El hombre antiguo sabía mucho más de la fugacidad de la vida. Tenía más tiempo para pensar y menos distracciones que ahora. La gente moría en su casa ‑no en terapia intensiva‑ y, como había más vida de familia ‑y de familia numerosa‑, la muerte tocaba más frecuentemente la cotidianeidad de los hombres. Nadie se hacía la ilusión de que iba a vivir para siempre. Todos estaban acostumbrados, desde jóvenes, a la idea de que algún día habrían de morir.
Hoy, porque se piensa poco en la muerte, cuando ella inevitablemente golpea a la puerta de casa es como una sorpresa inesperada, como algo que no nos debería ocurrir, como si al hacerla aparecer Dios nos traicionara. Cuanto más el mundo moderno quiere olvidarse de la muerte, más espantosa resulta cuando se asoma y más nos rebelamos.
Pero las cosas para el hombre objetivamente no han cambiado desde la antigüedad. Sigue siendo verdad, hoy como ayer, lo de Isaías: “Toda carne es como hierba, su consistencia como la flor de los campos: la hierba se seca, la flor se marchita.”
Era lógico, pues, que, frente a esta carne, a este hombre mortal, efímero, evanescente, el pensamiento religioso contrastara la Vida plena, interminable, inconmovible del Espíritu de Dios. Precisamente la palabra ‘bashar’, ‘carne’ era utilizada para marcar esta caducidad, para designar al hombre o la naturaleza humana en contraste con Dios, con el Espíritu, como para subrayar la fragilidad, la dependencia de su ser respecto a ese Espíritu divino, poder inextinguible de Vida del cual procede toda vida. Solo quien tuviera ese Espíritu divino podría vencer la caducidad y la muerte, porque, dejada a sí misma, la ‘carne’, lo humano, por más esfuerzos titánicos que haga, por más viajes a la luna, por más corazones de poliuretano, por más computadoras, por más televisores y yates, es polvo y al polvo volverá.
De allí que el Antiguo Testamento, en boca de Isaías, ponga el contraste como antítesis brutal e infranqueable: “La carne es hierba, flor de campo (…), en cambio la Palabra de Dios permanece para siempre.”
Es en ese contexto donde el prólogo del evangelio de Juan que tantas veces hemos escuchado adquiere su resonancia novedosa a inaudita.

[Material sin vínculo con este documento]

(** * nepse_data_api: token descrambling, payload-id signing, session state

    A shallow embedding of the authentication core of [nepse_data_api]
    ([market.py] and [security.py]): the token parser
    [NepseTokenParser.parse_token_response], the session methods
    [Nepse.authenticate], [Nepse._get_auth_headers],
    [Nepse.get_market_status], [Nepse.refresh_auth_token] and
    [Nepse._get_floorsheet_payload_id], together with the cache they go
    through; then the data methods [get_market_summary],
    [get_top_gainers], [get_top_losers], [get_nepse_index],
    [get_price_volume], [get_stocks] and [clear_cache], the rest of
    [MyNepseSession], and [AsyncNepse.authenticate] with its GET.

    Python values are dynamically typed, so the values that travel through
    the session (JSON bodies, tokens, salts) live in one type [pyval].
    JSON numbers are integers in this model and strings are sequences of
    8-bit characters; bodies with fractional numbers lie outside it. *)

From Stdlib Require Import ZArith List String Ascii Bool Lia QArith.
From Stdlib Require Import DecimalString DecimalPos.
Import ListNotations.

Set Warnings "-register-all".

Local Open Scope string_scope.
Local Open Scope list_scope.
Local Open Scope Z_scope.

(** ** Python values, exceptions and results *)

Inductive pyval : Type :=
| PNone
| PBool (b : bool)
| PInt (z : Z)
| PStr (s : string)
| PList (l : list pyval)
| PDict (d : list (string * pyval)).

(** The exceptions the modelled code can meet.  [ValueError] and [TypeError]
    carry the variable part of their message: the rejected literal, or the
    name of the rejected type.  [InvalidSaltData c] is the
    [ValueError(f"Invalid salt data in response: {e}")] of the token parser,
    with [c] the exception [e] it was built from. *)
Inductive exn : Type :=
| KeyError (key : pyval)
| IndexError
| TypeError (what : string)
| ValueError (what : string)
| AttributeError (name : string)
| OverflowError
| ConnectionError
| HTTPError (status : Z)
| JSONDecodeError
| InvalidSaltData (cause : exn).

Inductive pyresult (A : Type) : Type :=
| Ok (a : A)
| Raise (e : exn).
Arguments Ok {A} a.
Arguments Raise {A} e.

(** [except (KeyError, ValueError, TypeError)]: [JSONDecodeError] and the
    parser's own error are subclasses of [ValueError]. *)
Definition is_key_value_type_error (e : exn) : bool :=
  match e with
  | KeyError _ | ValueError _ | TypeError _
  | JSONDecodeError | InvalidSaltData _ => true
  | _ => false
  end.

Definition type_name (v : pyval) : string :=
  match v with
  | PNone => "NoneType"
  | PBool _ => "bool"
  | PInt _ => "int"
  | PStr _ => "str"
  | PList _ => "list"
  | PDict _ => "dict"
  end.

(** [bool(v)], as used by [if v] and [not v]. *)
Definition py_truthy (v : pyval) : bool :=
  match v with
  | PNone => false
  | PBool b => b
  | PInt z => negb (z =? 0)
  | PStr s => negb (String.eqb s "")
  | PList l => match l with [] => false | _ => true end
  | PDict d => match d with [] => false | _ => true end
  end.

(** ** Sequences: slicing and indexing *)

Section Sequences.
Context {A : Type}.

(** The bound adjustment of [seq[i:j]]: a negative bound counts from the
    end, and every bound is clamped into [0, len]. *)
Definition adjust_bound (len i : Z) : Z :=
  if i <? 0 then Z.max (i + len) 0 else Z.min i len.

(** [s[i:j]] *)
Definition py_slice (s : list A) (i j : Z) : list A :=
  let len := Z.of_nat (List.length s) in
  skipn (Z.to_nat (adjust_bound len i))
        (firstn (Z.to_nat (adjust_bound len j)) s).

(** [s[i:]] *)
Definition py_slice_from (s : list A) (i : Z) : list A :=
  skipn (Z.to_nat (adjust_bound (Z.of_nat (List.length s)) i)) s.

(** [s[i]] *)
Definition py_index (s : list A) (i : Z) : pyresult A :=
  let len := Z.of_nat (List.length s) in
  let k := if i <? 0 then i + len else i in
  if (0 <=? k) && (k <? len)
  then match nth_error s (Z.to_nat k) with
       | Some a => Ok a
       | None => Raise IndexError
       end
  else Raise IndexError.

(** The six-segment concatenation of [parse_token_response]:
    [t[0:n] + t[n+1:l] + t[l+1:o] + t[o+1:p] + t[p+1:q] + t[q+1:]]. *)
Definition reassemble (t : list A) (n l o p q : Z) : list A :=
  py_slice t 0 n
  ++ py_slice t (n + 1) l
  ++ py_slice t (l + 1) o
  ++ py_slice t (o + 1) p
  ++ py_slice t (p + 1) q
  ++ py_slice_from t (q + 1).

(** The list [t] without the elements whose index is in [cuts]; indices
    count from [k].  This does not come from the source: it is what
    "the characters at the cut indices removed, in index order" means. *)
Fixpoint remove_at_from (k : Z) (cuts : list Z) (t : list A) : list A :=
  match t with
  | [] => []
  | a :: t' =>
      if existsb (Z.eqb k) cuts
      then remove_at_from (k + 1) cuts t'
      else a :: remove_at_from (k + 1) cuts t'
  end.

Definition remove_at (cuts : list Z) (t : list A) : list A :=
  remove_at_from 0 cuts t.
End Sequences.

(** The reassembly applied to a token value: slices of a [str] are [str],
    slices of a [list] are lists, nothing else can be sliced.  (Slicing a
    [dict] raises [TypeError] before CPython 3.12 and [KeyError] from 3.12
    on; no handler of the program tells the two apart.) *)
Definition descramble_token (tok : pyval) (n l o p q : Z) : pyresult pyval :=
  match tok with
  | PStr s =>
      Ok (PStr (string_of_list_ascii
                  (reassemble (list_ascii_of_string s) n l o p q)))
  | PList xs => Ok (PList (reassemble xs n l o p q))
  | PDict _ => Raise (TypeError "unhashable type: 'slice'")
  | v => Raise (TypeError (type_name v))
  end.

(** ** Conversions: [str()], [repr()] and [int()] *)

Definition decimal (z : Z) : string := NilZero.string_of_int (Z.to_int z).

Definition hex_digit (n : nat) : ascii :=
  nth n (list_ascii_of_string "0123456789abcdef") "0"%char.

Definition double_quote : ascii := ascii_of_nat 34.
Definition single_quote : ascii := ascii_of_nat 39.
Definition backslash : ascii := ascii_of_nat 92.

(** One character of [repr(str)], inside quotes [q]. *)
Definition repr_char (q c : ascii) : list ascii :=
  let n := nat_of_ascii c in
  if Ascii.eqb c q || Ascii.eqb c backslash then [backslash; c]
  else if Nat.eqb n 9 then [backslash; "t"%char]
  else if Nat.eqb n 10 then [backslash; "n"%char]
  else if Nat.eqb n 13 then [backslash; "r"%char]
  else if Nat.ltb n 32 || Nat.eqb n 127
          || (Nat.leb 128 n && Nat.leb n 160) || Nat.eqb n 173
       then [backslash; "x"%char; hex_digit (Nat.div n 16);
             hex_digit (Nat.modulo n 16)]
  else [c].

(** [repr(s)] for a string: double quotes only when [s] has a single quote
    and no double quote. *)
Definition repr_str (s : string) : string :=
  let cs := list_ascii_of_string s in
  let q := if existsb (Ascii.eqb single_quote) cs
              && negb (existsb (Ascii.eqb double_quote) cs)
           then double_quote else single_quote in
  string_of_list_ascii ([q] ++ flat_map (repr_char q) cs ++ [q]).

Fixpoint join (sep : string) (l : list string) : string :=
  match l with
  | [] => ""
  | [x] => x
  | x :: r => (x ++ sep ++ join sep r)%string
  end.

Fixpoint py_repr (v : pyval) : string :=
  match v with
  | PNone => "None"
  | PBool true => "True"
  | PBool false => "False"
  | PInt z => decimal z
  | PStr s => repr_str s
  | PList l => ("[" ++ join ", " (map py_repr l) ++ "]")%string
  | PDict d =>
      ("{" ++ join ", "
                (map (fun kv => match kv with
                                | (k, x) => (repr_str k ++ ": " ++ py_repr x)%string
                                end) d)
           ++ "}")%string
  end.

(** [str(v)], which is what an f-string field [{v}] renders. *)
Definition py_str (v : pyval) : string :=
  match v with
  | PStr s => s
  | _ => py_repr v
  end.

(** White space for [int()]: the characters [str.isspace] accepts. *)
Definition is_space (c : ascii) : bool :=
  let n := nat_of_ascii c in
  (Nat.leb 9 n && Nat.leb n 13) || (Nat.leb 28 n && Nat.leb n 32)
  || Nat.eqb n 133 || Nat.eqb n 160.

Fixpoint lstrip (cs : list ascii) : list ascii :=
  match cs with
  | c :: r => if is_space c then lstrip r else cs
  | [] => []
  end.

Definition strip (cs : list ascii) : list ascii :=
  rev (lstrip (rev (lstrip cs))).

Definition digit_value (c : ascii) : option Z :=
  let n := nat_of_ascii c in
  if Nat.leb 48 n && Nat.leb n 57 then Some (Z.of_nat n - 48) else None.

(** Digits with single underscores between them.  [after_digit] tells
    whether the previous character was a digit; the result is the value
    and the number of digits read. *)
Fixpoint read_digits (after_digit : bool) (acc : Z) (count : nat)
         (cs : list ascii) : option (Z * nat) :=
  match cs with
  | [] => if after_digit then Some (acc, count) else None
  | c :: r =>
      match digit_value c with
      | Some d => read_digits true (10 * acc + d) (S count) r
      | None =>
          if Ascii.eqb c "_"%char && after_digit
          then read_digits false acc count r
          else None
      end
  end.

(** [sys.int_info.default_max_str_digits] *)
Definition max_str_digits : nat := 4300.

(** [int(s)] for a string, base 10. *)
Definition int_of_str (s : string) : pyresult Z :=
  let body := strip (list_ascii_of_string s) in
  let '(negative, digits) :=
    match body with
    | c :: r =>
        if Ascii.eqb c "-"%char then (true, r)
        else if Ascii.eqb c "+"%char then (false, r)
        else (false, body)
    | [] => (false, [])
    end in
  match read_digits false 0 0 digits with
  | Some (z, count) =>
      if Nat.ltb max_str_digits count
      then Raise (ValueError "Exceeds the limit for integer string conversion")
      else Ok (if negative then - z else z)
  | None => Raise (ValueError s)
  end.

(** [int(v)] *)
Definition py_int (v : pyval) : pyresult Z :=
  match v with
  | PInt z => Ok z
  | PBool b => Ok (if b then 1 else 0)
  | PStr s => int_of_str s
  | _ => Raise (TypeError (type_name v))
  end.

(** ** Subscripts, membership and arithmetic *)

(** A [dict] with string keys, in insertion order: [d.get(k)],
    [d[k] = x] and [del d[k]]. *)
Fixpoint dict_get {V} (d : list (string * V)) (k : string) : option V :=
  match d with
  | [] => None
  | (k', x) :: r => if String.eqb k k' then Some x else dict_get r k
  end.

Fixpoint dict_set {V} (d : list (string * V)) (k : string) (x : V)
  : list (string * V) :=
  match d with
  | [] => [(k, x)]
  | (k', y) :: r =>
      if String.eqb k k' then (k, x) :: r else (k', y) :: dict_set r k x
  end.

Fixpoint dict_del {V} (d : list (string * V)) (k : string)
  : list (string * V) :=
  match d with
  | [] => []
  | (k', y) :: r =>
      if String.eqb k k' then r else (k', y) :: dict_del r k
  end.

(** [v[k]] for a string key [k]. *)
Definition py_getitem_str (v : pyval) (k : string) : pyresult pyval :=
  match v with
  | PDict d =>
      match dict_get d k with
      | Some x => Ok x
      | None => Raise (KeyError (PStr k))
      end
  | _ => Raise (TypeError (type_name v))
  end.

(** [v[i]] for an integer [i]. *)
Definition py_getitem_int (v : pyval) (i : Z) : pyresult pyval :=
  match v with
  | PList l => py_index l i
  | PStr s =>
      match py_index (list_ascii_of_string s) i with
      | Ok c => Ok (PStr (String c EmptyString))
      | Raise e => Raise e
      end
  | PDict _ => Raise (KeyError (PInt i))
  | _ => Raise (TypeError (type_name v))
  end.

(** [v.get(k, default)]: only a [dict] has the method. *)
Definition py_get (v : pyval) (k : string) (default : pyval) : pyresult pyval :=
  match v with
  | PDict d =>
      Ok (match dict_get d k with Some x => x | None => default end)
  | _ => Raise (AttributeError "get")
  end.

Fixpoint is_prefix (p s : list ascii) : bool :=
  match p, s with
  | [], _ => true
  | _ :: _, [] => false
  | a :: p', b :: s' => Ascii.eqb a b && is_prefix p' s'
  end.

Fixpoint is_substring (p s : list ascii) : bool :=
  is_prefix p s ||
  match s with
  | [] => false
  | _ :: s' => is_substring p s'
  end.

Porque esa Palabra que dice Isaías que permanece para siempre ‑porque existía desde siempre junto a Dios y siendo Dios‑ y que es Luz y que es Vida –Luz y vida verdaderas, no vida marchitable como la de la hierba y la flor‑, ese Espíritu, esa Vida, esa Palabra, “se hizo carne y habitó entre nosotros”.
La Vida se hizo debilidad, se hizo caducidad, tiempo efímero, se hizo muerte, para que por la debilidad, por la caducidad y la muerte el hombre, la carne pudiera adquirir la Vida.
Y esa es la oferta de la Navidad: poder nacer otra vez, no de la carne, no de la voluntad titánica del hombre y de su ciencia y sus utopías, no de la sangre, sino ser engendrados por Dios en el Espíritu. Para, entonces, así como la Palabra se hizo ‘carne’, llevar un día la nuestra allí donde “al principio junto a Dios”, existía y estaba la Palabra.